| Assignment |
Work out how many lines of the records contain "ValueError". Answer with the number and nothing else.

Saved entries:
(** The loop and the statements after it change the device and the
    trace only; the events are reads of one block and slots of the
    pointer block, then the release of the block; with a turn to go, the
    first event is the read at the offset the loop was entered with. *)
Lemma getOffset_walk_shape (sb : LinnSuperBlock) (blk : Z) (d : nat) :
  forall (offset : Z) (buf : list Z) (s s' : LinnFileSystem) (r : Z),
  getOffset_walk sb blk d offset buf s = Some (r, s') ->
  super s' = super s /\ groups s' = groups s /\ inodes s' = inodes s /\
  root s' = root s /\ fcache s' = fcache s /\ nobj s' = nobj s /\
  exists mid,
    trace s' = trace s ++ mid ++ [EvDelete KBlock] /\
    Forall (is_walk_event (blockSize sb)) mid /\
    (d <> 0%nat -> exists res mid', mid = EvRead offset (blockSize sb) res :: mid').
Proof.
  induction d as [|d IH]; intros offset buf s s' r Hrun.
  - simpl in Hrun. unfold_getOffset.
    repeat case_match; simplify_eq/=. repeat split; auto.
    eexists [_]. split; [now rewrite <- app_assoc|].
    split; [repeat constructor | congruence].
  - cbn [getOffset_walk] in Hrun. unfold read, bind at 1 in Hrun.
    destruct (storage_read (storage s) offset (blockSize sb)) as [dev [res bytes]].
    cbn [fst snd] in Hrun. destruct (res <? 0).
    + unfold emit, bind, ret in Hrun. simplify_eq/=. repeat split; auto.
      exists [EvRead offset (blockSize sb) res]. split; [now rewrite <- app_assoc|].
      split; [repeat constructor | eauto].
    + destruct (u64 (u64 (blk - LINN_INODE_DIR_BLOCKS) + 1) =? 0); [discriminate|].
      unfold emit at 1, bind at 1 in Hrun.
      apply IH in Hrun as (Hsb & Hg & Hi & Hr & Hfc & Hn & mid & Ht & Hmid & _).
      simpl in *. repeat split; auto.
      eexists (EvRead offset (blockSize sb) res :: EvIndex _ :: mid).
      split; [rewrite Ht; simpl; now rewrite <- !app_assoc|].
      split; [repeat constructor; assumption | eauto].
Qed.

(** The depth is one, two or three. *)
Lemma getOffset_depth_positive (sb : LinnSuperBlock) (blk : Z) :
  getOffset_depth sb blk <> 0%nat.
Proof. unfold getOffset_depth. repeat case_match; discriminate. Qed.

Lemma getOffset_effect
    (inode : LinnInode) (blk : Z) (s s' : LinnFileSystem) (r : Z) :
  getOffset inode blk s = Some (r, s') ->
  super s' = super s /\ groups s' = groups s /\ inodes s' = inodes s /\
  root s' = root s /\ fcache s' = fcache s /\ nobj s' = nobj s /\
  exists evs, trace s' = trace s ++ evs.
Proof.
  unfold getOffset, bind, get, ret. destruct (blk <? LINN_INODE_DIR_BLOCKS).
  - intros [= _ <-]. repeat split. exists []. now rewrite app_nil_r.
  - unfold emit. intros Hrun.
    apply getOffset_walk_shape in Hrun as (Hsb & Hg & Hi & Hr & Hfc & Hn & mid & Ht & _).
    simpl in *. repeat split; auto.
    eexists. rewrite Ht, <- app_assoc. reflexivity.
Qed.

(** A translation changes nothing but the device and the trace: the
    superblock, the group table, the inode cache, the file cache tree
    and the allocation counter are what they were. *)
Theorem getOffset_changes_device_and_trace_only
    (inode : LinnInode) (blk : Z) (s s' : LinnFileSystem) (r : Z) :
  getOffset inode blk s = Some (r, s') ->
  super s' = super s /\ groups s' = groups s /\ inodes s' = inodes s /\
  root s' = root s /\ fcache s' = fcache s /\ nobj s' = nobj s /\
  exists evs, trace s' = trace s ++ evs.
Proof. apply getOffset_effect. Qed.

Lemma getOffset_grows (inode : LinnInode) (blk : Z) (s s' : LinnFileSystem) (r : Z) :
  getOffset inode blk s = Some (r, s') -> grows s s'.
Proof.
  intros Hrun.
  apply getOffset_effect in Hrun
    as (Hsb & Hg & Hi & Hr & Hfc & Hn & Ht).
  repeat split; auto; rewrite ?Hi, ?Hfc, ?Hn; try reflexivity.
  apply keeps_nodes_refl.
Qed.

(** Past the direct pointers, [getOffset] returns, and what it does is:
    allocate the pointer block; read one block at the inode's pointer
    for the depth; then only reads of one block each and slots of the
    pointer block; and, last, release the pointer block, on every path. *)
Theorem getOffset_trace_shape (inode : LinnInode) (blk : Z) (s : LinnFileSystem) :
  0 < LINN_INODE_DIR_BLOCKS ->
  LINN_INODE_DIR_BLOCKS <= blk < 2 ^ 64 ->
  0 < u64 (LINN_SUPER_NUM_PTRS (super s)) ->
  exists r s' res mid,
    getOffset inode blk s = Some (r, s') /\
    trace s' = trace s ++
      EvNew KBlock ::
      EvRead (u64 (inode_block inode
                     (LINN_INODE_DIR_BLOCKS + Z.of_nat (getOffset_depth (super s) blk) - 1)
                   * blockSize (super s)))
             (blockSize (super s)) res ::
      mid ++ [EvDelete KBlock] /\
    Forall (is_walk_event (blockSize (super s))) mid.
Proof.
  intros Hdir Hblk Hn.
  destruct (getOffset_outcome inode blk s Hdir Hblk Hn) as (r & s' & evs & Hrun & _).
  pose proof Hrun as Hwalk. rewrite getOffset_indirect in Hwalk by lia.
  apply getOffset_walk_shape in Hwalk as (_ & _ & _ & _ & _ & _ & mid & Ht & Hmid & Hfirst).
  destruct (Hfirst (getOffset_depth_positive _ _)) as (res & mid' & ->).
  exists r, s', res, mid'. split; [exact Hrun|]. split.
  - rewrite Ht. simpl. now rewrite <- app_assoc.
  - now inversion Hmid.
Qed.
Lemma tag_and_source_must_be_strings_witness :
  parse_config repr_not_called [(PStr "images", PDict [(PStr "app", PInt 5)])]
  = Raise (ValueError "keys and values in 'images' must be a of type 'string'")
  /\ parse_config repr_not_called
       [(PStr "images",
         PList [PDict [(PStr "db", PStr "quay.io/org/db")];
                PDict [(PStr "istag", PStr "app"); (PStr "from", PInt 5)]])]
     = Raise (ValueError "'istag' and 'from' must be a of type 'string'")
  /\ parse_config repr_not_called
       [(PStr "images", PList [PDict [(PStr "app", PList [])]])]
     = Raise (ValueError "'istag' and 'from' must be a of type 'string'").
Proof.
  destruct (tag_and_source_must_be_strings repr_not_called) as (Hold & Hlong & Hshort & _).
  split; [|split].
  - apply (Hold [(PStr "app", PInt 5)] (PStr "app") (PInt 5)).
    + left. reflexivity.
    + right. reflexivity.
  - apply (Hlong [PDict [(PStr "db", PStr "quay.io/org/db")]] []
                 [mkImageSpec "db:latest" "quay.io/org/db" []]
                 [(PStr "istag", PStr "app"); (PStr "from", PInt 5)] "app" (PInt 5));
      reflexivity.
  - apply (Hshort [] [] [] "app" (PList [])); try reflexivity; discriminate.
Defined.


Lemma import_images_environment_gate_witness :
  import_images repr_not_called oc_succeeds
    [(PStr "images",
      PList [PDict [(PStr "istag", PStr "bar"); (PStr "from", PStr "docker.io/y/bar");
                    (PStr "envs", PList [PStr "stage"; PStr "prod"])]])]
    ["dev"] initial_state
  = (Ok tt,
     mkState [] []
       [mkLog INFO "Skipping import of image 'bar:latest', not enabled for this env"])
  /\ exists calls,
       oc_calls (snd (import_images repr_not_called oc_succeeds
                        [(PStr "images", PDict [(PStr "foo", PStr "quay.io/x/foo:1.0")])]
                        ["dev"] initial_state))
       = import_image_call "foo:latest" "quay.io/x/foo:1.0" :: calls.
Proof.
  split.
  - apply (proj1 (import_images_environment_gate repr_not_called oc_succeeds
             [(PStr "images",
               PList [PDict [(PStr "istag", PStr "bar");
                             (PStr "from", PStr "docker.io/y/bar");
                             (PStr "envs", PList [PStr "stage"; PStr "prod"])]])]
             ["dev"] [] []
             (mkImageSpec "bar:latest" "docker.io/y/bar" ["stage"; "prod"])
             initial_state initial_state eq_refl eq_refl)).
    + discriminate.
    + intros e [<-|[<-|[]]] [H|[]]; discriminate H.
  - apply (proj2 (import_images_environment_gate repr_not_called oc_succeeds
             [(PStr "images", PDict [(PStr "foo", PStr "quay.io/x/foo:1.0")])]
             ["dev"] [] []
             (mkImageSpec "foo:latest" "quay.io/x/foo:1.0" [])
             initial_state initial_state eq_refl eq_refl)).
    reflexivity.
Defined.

| Answer to the exercise |
3